Analysts Should Test Their Code Too!

Unit testing shouldn’t just be for Software Engineers! In this post I explore a real-life situation where unit testing could have saved me from extra work.
Author
Affiliation

Data Analyst at CollegeVine

Published

December 27, 2022

In my time at CollegeVine, I’ve been lucky to work within an excellent engineering environment. From that, I’ve reevaluated some of my bad coding habits and picked up a few tips that Data Analysts can apply to their R workflow.

My first post (as the title implies) is about testing your code, even as a Data Analyst.

Test. Your. Code.

Writing unit tests may seem like an obvious idea (or even a minimum requirement) if you’re a Software Engineer, but I tend to get surprised reactions from other Data Analysts when I mention that we write unit tests even for analytics-focused packages or scripts. Even I was resistant to the idea at first, thinking it was just a friction point in moving quickly and getting analyses done.

My coworker broke this line of thinking by often posing the question: “how do you know this code is doing what you think it should be doing?” Sometimes, this answer is obvious: of course I know what the code is doing, I can see it! For example, if I punch the following into R’s console, I expect the answer to be 2.

1 + 1
#> 2

Simple right? It just works! And it’s immediately obvious that this does what we expect, because we are interacting with the code.

The danger arises when your code becomes more complex or you begin building pipelines which handle data transformation. Often, you are no longer directly interacting with the code; the code is running on a schedule, it’s automated, and you just have to trust that it behaves when you aren’t watching.

The danger here is not loud, clear errors which break the job and bring the whole thing tumbling down. The danger is in silent errors, a more sinister scenario where your code has failed and you are none-the-wiser.

A Real World Example

We often collect survey data about various topics in college admissions to produce insights reports. Recently, in the process of analyzing results, my coworker asked why I had excluded one of the questions from the summary of results I generated.

The problem was: I hadn’t, or…at least not intentionally.

What happened was that I had made a change to one of the functions I had written to fix an issue I had noticed. While I fixed the issue, my fix caused the function to drop questions of a certain type.

This was not a loud failure. My function still ran, the rest of the script worked perfectly, and the results still got compiled to a PDF. I hadn’t noticed the missing question in my glance over the results, and it took my coworker who worked on the survey to call it to my attention.

I could have avoided this by writing a test–something very simple so that when I made any changes to my function, I would have caught the fact that questions were missing from the survey results and gotten an error message telling me specifically where my code had failed. The testthat package makes this pretty easy.

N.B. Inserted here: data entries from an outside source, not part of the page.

(* ===== verification/Access.v ===== *)
(** * Access control

    [security/authorization/], [security/auth/] and the filters of
    [api/middleware/]: roles and permissions, the context of a request, the
    strategies for web tokens and API keys, the guard, the token manager with
    its revocation list.  The token library and SHA-256 are parameters; claims
    are the ordered fields of an object. *)
From Stdlib Require Import Ascii QArith Qround Qpower Qabs Lqa.
From stdpp Require Import base tactics numbers list strings gmap pretty.
From S2P Require Import Prelude JsNum JsValue Errors Connectors Text Redis.

(** ** Roles and permissions *)

Module AccessControl.

(** security/authorization/access-control.ts:26-48 ROLE_PERMISSIONS_MAP *)
Definition ROLE_PERMISSIONS_MAP : list (string * list string) :=
  [("ADMIN", ["READ"; "WRITE"; "DELETE"; "ADMIN"; "VIEW_LOGS"; "MANAGE_USERS"]);
   ("DEVELOPER", ["READ"; "WRITE"; "DELETE"; "VIEW_LOGS"]);
   ("SERVICE", ["READ"; "WRITE"]);
   ("VIEWER", ["READ"])].
(** security/authorization/access-control.ts:53-56 getRolePermissions
    A role that is not known may read. *)
Definition getRolePermissions (role : string) : list string :=
  default ["READ"] (assoc (to_upper role) ROLE_PERMISSIONS_MAP).
Definition str_mem (s : string) (l : list string) : bool := existsb (str_eqb s) l.
(** security/authorization/access-control.ts:66-70 hasPermission *)
Definition hasPermission (role permission : string) : bool :=
  str_mem (to_upper permission) (getRolePermissions role).

(** security/authorization/role-validator.ts:13-17 validateRole *)
Definition validateRole (role : string) : bool :=
  str_truthy role && str_mem (to_upper role) ["ADMIN"; "DEVELOPER"; "SERVICE"; "VIEWER"].
(** security/authorization/role-validator.ts:22-26 validatePermission *)
Definition validatePermission (permission : string) : bool :=
  str_truthy permission &&
  str_mem (to_upper permission) ["READ"; "WRITE"; "DELETE"; "ADMIN"; "VIEW_LOGS"; "MANAGE_USERS"].
(** security/authorization/role-validator.ts:31-38 validateRolePermissionMapping *)
Definition validateRolePermissionMapping (role permission : string) : bool :=
  if negb (validateRole role) || negb (validatePermission permission) then false
  else str_mem (to_upper permission) (getRolePermissions role).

test_set <- readRDS("test_file.rds") # we saved intermediate objects to test our functions on

test_that("all questions are present in response data", {
    n_questions_in_survey <- 10
    n_questions_in_response <- parse_survey_to_df(test_set) %>%
      pull(question) %>%
      length()
    
    expect_equal(n_questions_in_survey, n_questions_in_response)
})
#> ── Failure: all questions are present in response data ────────────────
#> `n_questions_in_survey` not equal to `n_questions_in_response`.
#> 1/1 mismatches
#> [1] 10 - 9 == 1

This would have enabled me to rewrite the function to pass the test case, and this whole scenario would never have happened.

Unit testing isn’t just for software!

You should be able to envision other scenarios where it may make sense to write tests beyond things like creating packages. Even in an analytics workflow, you could test things like:

  • verifying the shape or type of an input file
  • testing whether there is null data is present where it isn’t expected
  • that functions give the output that’s expected (whether the type, shape, proper value, etc.)

It’s not a bad idea to try and think through what might cause your code to fail silently. There is a whole school of thought where you come up with these edgecases and write your code to pass tests covering them as opposed to writing tests after the fact (if you’re interested, look into Test Driven Development).

Final Thoughts

Writing tests, even for your analytics scripts and custom functions, will make you a better and more defensive programmer; these are qualities which will serve you well in a data career and carry over to a variety of data disciplines like Data Science, Data Engineering, and more.

At the end of the day, if your code is going to fail…you want it to fail as loudly as possible.